**Exercise description**:
After finding the line containing "Lemma render_launch_form_returns self" below, please output that line and each following one through the line containing "body := render_django_template", exactly as written.

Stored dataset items
____
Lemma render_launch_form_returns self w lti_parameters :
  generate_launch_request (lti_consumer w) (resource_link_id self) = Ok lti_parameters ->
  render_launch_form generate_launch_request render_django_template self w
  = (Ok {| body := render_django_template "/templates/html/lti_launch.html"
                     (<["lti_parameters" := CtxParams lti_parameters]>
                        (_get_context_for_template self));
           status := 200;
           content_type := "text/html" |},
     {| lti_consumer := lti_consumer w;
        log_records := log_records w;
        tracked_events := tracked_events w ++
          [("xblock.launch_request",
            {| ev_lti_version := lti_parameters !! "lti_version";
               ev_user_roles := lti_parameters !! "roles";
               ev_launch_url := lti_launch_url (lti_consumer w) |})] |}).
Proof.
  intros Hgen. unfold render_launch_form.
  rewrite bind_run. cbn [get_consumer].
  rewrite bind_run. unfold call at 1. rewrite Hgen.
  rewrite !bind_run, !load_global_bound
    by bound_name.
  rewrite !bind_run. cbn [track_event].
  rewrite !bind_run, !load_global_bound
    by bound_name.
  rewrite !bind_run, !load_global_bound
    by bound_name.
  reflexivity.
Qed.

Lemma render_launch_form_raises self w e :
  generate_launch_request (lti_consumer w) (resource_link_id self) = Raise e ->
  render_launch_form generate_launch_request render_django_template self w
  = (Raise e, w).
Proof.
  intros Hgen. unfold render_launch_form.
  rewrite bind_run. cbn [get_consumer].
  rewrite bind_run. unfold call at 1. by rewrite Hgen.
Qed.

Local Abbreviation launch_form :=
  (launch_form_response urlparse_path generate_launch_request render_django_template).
____
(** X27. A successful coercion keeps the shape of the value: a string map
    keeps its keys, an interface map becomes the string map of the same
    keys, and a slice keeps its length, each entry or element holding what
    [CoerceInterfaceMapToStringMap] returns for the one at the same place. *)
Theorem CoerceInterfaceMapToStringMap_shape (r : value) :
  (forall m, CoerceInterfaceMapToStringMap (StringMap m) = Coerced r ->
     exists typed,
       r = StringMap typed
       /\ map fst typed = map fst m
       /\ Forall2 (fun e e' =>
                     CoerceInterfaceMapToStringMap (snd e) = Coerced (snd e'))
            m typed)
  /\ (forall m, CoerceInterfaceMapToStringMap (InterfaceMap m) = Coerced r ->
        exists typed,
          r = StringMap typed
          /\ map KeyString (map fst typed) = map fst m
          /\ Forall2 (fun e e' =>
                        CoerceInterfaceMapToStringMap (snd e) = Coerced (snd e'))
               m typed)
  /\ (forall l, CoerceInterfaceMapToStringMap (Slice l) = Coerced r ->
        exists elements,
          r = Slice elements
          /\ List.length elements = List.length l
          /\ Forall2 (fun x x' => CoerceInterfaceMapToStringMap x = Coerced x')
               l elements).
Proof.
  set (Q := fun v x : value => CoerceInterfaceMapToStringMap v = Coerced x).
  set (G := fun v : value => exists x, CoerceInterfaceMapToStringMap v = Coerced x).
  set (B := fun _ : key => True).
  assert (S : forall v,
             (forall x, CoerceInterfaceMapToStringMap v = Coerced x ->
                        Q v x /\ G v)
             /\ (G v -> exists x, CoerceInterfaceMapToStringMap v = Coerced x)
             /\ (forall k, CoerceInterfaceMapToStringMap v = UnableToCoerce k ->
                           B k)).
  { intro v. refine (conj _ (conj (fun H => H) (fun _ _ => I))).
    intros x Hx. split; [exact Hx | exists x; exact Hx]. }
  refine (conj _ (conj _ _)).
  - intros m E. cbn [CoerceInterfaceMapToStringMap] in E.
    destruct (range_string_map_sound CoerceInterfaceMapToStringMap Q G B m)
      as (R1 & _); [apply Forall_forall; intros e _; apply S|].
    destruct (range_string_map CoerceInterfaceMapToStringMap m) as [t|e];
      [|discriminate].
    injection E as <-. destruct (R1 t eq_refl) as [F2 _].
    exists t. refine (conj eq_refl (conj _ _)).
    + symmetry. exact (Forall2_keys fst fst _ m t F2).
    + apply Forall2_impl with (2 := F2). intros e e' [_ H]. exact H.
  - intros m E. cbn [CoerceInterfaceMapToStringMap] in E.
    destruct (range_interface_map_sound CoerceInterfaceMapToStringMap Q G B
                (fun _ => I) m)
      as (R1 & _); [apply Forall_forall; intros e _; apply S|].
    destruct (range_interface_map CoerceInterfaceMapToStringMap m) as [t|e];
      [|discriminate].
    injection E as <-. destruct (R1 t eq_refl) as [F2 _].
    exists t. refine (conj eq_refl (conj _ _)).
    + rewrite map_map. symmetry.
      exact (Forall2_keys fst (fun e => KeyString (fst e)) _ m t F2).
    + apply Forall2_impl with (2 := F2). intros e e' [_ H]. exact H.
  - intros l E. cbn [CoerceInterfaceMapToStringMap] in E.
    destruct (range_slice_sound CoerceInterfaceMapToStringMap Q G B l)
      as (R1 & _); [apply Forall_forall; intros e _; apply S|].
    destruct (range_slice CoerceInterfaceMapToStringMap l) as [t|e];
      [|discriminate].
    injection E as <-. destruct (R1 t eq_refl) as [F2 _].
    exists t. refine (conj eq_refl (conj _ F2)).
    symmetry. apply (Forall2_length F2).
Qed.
____
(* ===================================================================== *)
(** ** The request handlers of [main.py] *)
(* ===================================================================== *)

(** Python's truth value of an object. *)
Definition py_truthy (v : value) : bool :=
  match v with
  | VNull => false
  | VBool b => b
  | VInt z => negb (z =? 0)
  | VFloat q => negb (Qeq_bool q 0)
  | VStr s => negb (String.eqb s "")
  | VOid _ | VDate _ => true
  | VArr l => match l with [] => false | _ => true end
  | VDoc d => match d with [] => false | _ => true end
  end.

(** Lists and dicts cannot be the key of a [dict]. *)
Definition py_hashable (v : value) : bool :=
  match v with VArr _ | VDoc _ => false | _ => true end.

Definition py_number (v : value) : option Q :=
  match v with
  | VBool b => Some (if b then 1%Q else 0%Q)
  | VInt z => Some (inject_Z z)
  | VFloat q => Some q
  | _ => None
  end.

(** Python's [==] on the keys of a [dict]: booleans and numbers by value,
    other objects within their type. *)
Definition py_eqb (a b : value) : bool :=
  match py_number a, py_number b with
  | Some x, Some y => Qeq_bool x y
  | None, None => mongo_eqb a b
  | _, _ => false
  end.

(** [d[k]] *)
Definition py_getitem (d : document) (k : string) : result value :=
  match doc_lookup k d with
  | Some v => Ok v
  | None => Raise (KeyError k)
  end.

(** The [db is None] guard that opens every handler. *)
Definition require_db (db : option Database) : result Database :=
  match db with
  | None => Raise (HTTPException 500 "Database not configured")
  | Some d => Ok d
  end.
____
**Exercise answer**:
Lemma render_launch_form_returns self w lti_parameters :
  generate_launch_request (lti_consumer w) (resource_link_id self) = Ok lti_parameters ->
  render_launch_form generate_launch_request render_django_template self w
  = (Ok {| body := render_django_template "/templates/html/lti_launch.html"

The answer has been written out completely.